A sudden flashlight on the water was the rudest awakening possible.
"Hello? Does someone own this car?" A voice shouted from up the path.
Lenny swam out in front of Laverne, protecting her with his body. "Yeah, it's mine."
"It needs to be moved; this is private property. The campgrounds are a couple of miles back."
"Okay, buddy. Just let me get on land." The light over the water dimmed, and he took a second to press himself against her once more. His voice was rough and muted. "Remember when we were six?"
A thousand things seemed to race through Laverne's mind "Why?"
"You were the one who taught me how to swim."

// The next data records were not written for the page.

(* ===== verification/Checked.v ===== *)
(** * Checked size arithmetic

    Model of [src/src/server/include/xmin/server/checked.hpp]: additions,
    subtractions and multiplications that report overflow, and the rounding
    of a size to a multiple of four. [std::optional] is [option]; the static
    [is_unsigned] test of the template is the argument [sg]. *)
From S2P Require Import Prelude.

Inductive signedness := Unsigned | Signed.

Definition in_type (sg : signedness) (w z : Z) : Prop :=
  match sg with Unsigned => is_unsigned w z | Signed => is_signed w z end.

Definition tmax (sg : signedness) (w : Z) : Z :=
  match sg with Unsigned => umax w | Signed => smax w end.

Definition tmin (sg : signedness) (w : Z) : Z :=
  match sg with Unsigned => 0 | Signed => smin w end.

(** [static_cast<T>] of the result. *)
Definition tcast (sg : signedness) (w z : Z) : Z :=
  match sg with Unsigned => wrap w z | Signed => swrap w z end.

Definition checked_add (sg : signedness) (w left right : Z) : option Z :=
  match sg with
  | Unsigned =>
      if right >? umax w - left then None else Some (tcast sg w (left + right))
  | Signed =>
      if ((right >? 0) && (left >? smax w - right)) ||
         ((right <? 0) && (left <? smin w - right))
      then None else Some (tcast sg w (left + right))
  end.

Definition checked_subtract (sg : signedness) (w left right : Z) : option Z :=
  match sg with
  | Unsigned => if right >? left then None else Some (tcast sg w (left - right))
  | Signed =>
      if ((right >? 0) && (left <? smin w + right)) ||
         ((right <? 0) && (left >? smax w + right))
      then None else Some (tcast sg w (left - right))
  end.

(** Division is the truncating division of C++; both operands are unsigned. *)
Definition checked_multiply (w left right : Z) : option Z :=
  if negb (left =? 0) && (right >? umax w / left) then None
  else Some (wrap w (left * right)).

Definition padded_to_four (value : Z) : option Z :=
  match checked_add Unsigned 64 value 3 with
  | None => None
  | Some sum => Some (Z.land sum (unot 64 3))
  end.

(** ** Properties *)

Lemma tcast_id sg w z : 0 < w -> in_type sg w z -> tcast sg w z = z.
Proof. destruct sg; simpl; intros; [by apply wrap_id|by apply swrap_id]. Qed.

#[export] Instance in_type_dec sg w z : Decision (in_type sg w z).
Proof. destruct sg; simpl; apply _. Defined.

Ltac unfold_ranges :=
  unfold in_type, is_unsigned, is_signed, umax, smax, smin, tmax, tmin in *.

Lemma checked_add_exact sg w left right :
  0 < w -> in_type sg w left -> in_type sg w right ->
  checked_add sg w left right =
    if decide (in_type sg w (left + right)) then Some (left + right) else None.
Proof.
  intros Hw Hl Hr. pose proof (pow2_half w Hw). pose proof (pow2_pos (w-1) ltac:(lia)).
  unfold checked_add.
  destruct sg; split_if; case_decide as Hd; try (f_equal; by apply tcast_id);
    try done; exfalso; unfold_ranges; lia.
Qed.

Lemma checked_subtract_exact sg w left right :
  0 < w -> in_type sg w left -> in_type sg w right ->
  checked_subtract sg w left right =
    if decide (in_type sg w (left - right)) then Some (left - right) else None.
Proof.
  intros Hw Hl Hr. pose proof (pow2_half w Hw). pose proof (pow2_pos (w-1) ltac:(lia)).
  unfold checked_subtract.
  destruct sg; split_if; case_decide as Hd; try (f_equal; by apply tcast_id);
    try done; exfalso; unfold_ranges; lia.
Qed.

Lemma checked_multiply_exact w left right :
  0 < w -> is_unsigned w left -> is_unsigned w right ->
  checked_multiply w left right =
    if decide (is_unsigned w (left * right)) then Some (left * right) else None.
Proof.
  intros Hw Hl Hr. unfold checked_multiply.
  destruct (Z.eqb_spec left 0) as [->|Hne]; simpl.
  { rewrite decide_True; [by rewrite wrap_id|]; unfold is_unsigned in *; lia. }
  rewrite Z.gtb_ltb. destruct (Z.ltb_spec (umax w / left) right) as [Hlt|Hge].
  - rewrite decide_False; [done|]. unfold is_unsigned, umax in *.
    pose proof (Z.mul_succ_div_gt (2 ^ w - 1) left ltac:(lia)). nia.
  - rewrite decide_True; [rewrite wrap_id; [done|]|];
      unfold is_unsigned, umax in *;
      pose proof (Z.mul_div_le (2 ^ w - 1) left ltac:(lia)); nia.
Qed.

(** C1: the checked operations return exactly the mathematical sum,
    difference or product when it is a value of the type, and [nullopt]
    otherwise; the guards themselves never overflow. *)
Theorem checked_arithmetic_exact sg w left right :
  0 < w -> in_type sg w left -> in_type sg w right ->
  checked_add sg w left right =
    (if decide (in_type sg w (left + right)) then Some (left + right) else None) /\
  checked_subtract sg w left right =
    (if decide (in_type sg w (left - right)) then Some (left - right) else None) /\
  (sg = Unsigned -> checked_multiply w left right =
    if decide (is_unsigned w (left * right)) then Some (left * right) else None).
Proof.
  intros Hw Hl Hr. split_and!; [by apply checked_add_exact|by apply checked_subtract_exact|].
  intros ->. by apply checked_multiply_exact.
Qed.

Lemma checked_arithmetic_exact_witness :
  checked_add Signed 64 (2 ^ 63 - 1) 1 = None /\
  checked_multiply 64 (2 ^ 32) (2 ^ 31) = Some (2 ^ 63).
Proof.
  split.
  - rewrite (proj1 (checked_arithmetic_exact Signed 64 (2 ^ 63 - 1) 1 ltac:(by_computation)
      ltac:(by_computation) ltac:(by_computation))). vm_compute. reflexivity.
  - rewrite (proj2 (proj2 (checked_arithmetic_exact Unsigned 64 (2 ^ 32) (2 ^ 31)
      ltac:(by_computation) ltac:(by_computation) ltac:(by_computation))) eq_refl).
    vm_compute. reflexivity.
Defined.

Lemma land_unot3 s : is_unsigned 64 s -> Z.land s (unot 64 3) = 4 * (s / 4).
Proof.
  intros Hs. replace (4 * (s / 4)) with (Z.shiftl (Z.shiftr s 2) 2).
  2:{ rewrite Z.shiftl_mul_pow2, Z.shiftr_div_pow2 by lia. change (2 ^ 2) with 4. lia. }
  apply Z.bits_inj'. intros i Hi. rewrite Z.land_spec, Z.shiftl_spec by done.
  destruct (Z.ltb_spec i 2).
  - rewrite (Z.testbit_neg_r _ (i - 2)) by lia.
    rewrite testbit_unot by lia. assert (i = 0 \/ i = 1) as [-> | ->] by lia;
      simpl; apply andb_false_r.
  - rewrite Z.shiftr_spec by lia. replace (i - 2 + 2) with i by lia.
    destruct (Z.ltb_spec i 64).
    + rewrite testbit_unot by lia. rewrite (testbit_unsigned_high 2 3); [|unfold is_unsigned; lia|lia].
      by rewrite andb_true_r.
    + by rewrite (testbit_unsigned_high 64 s).
Qed.

Lemma padded_to_four_exact value :
  is_unsigned 64 value ->
  padded_to_four value =
    if decide (is_unsigned 64 (value + 3)) then Some (4 * ((value + 3) / 4)) else None.
Proof.
  intros Hv. unfold padded_to_four. rewrite checked_add_exact; [|lia|done|by_computation].
  repeat case_decide; try done. by rewrite land_unot3.
Qed.

(** C2: [padded_to_four] returns the least multiple of four that is at
    least [value], and fails only when the size cannot be padded in 64 bits. *)
Theorem padded_to_four_least value :
  is_unsigned 64 value ->
  match padded_to_four value with
  | Some p => value <= p < value + 4 /\ p mod 4 = 0
  | None => 2 ^ 64 - 3 <= value
  end.
Proof.
  intros Hv. rewrite padded_to_four_exact by done. case_decide as Hd.
  - split.
    + pose proof (Z.div_mod (value + 3) 4 ltac:(lia)).
      pose proof (Z.mod_pos_bound (value + 3) 4 ltac:(lia)). lia.
    + rewrite Z.mul_comm. by apply Z.mod_mul.
  - unfold_ranges. lia.
Qed.

Lemma padded_to_four_least_witness :
  padded_to_four 5 = Some 8 /\ (5 <= 8 < 5 + 4 /\ 8 mod 4 = 0).
Proof.
  split; [reflexivity|].
  exact (padded_to_four_least 5 ltac:(by_computation)).
Defined.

And she knew, without having to be told, that was exactly what she needed to do to get to shore.
***
When she had woken up that morning, she understood, with absolute certainty, why she was spooned against Lenny's fully-dressed body in the backseat of his convertible. They changed clothing behind trees, used the public faculties, and found breakfast with a couple of itinerant former hippies, then gassed up. Before there had been some slight doubt, but no more.
The questions, which had flashed through her mind earlier in the drive suddenly seemed clearer. Running away with any other man that'd come before him would've been a bad choice; and this, above all else, was...well, not perfect. Just. She decided she liked that word a lot.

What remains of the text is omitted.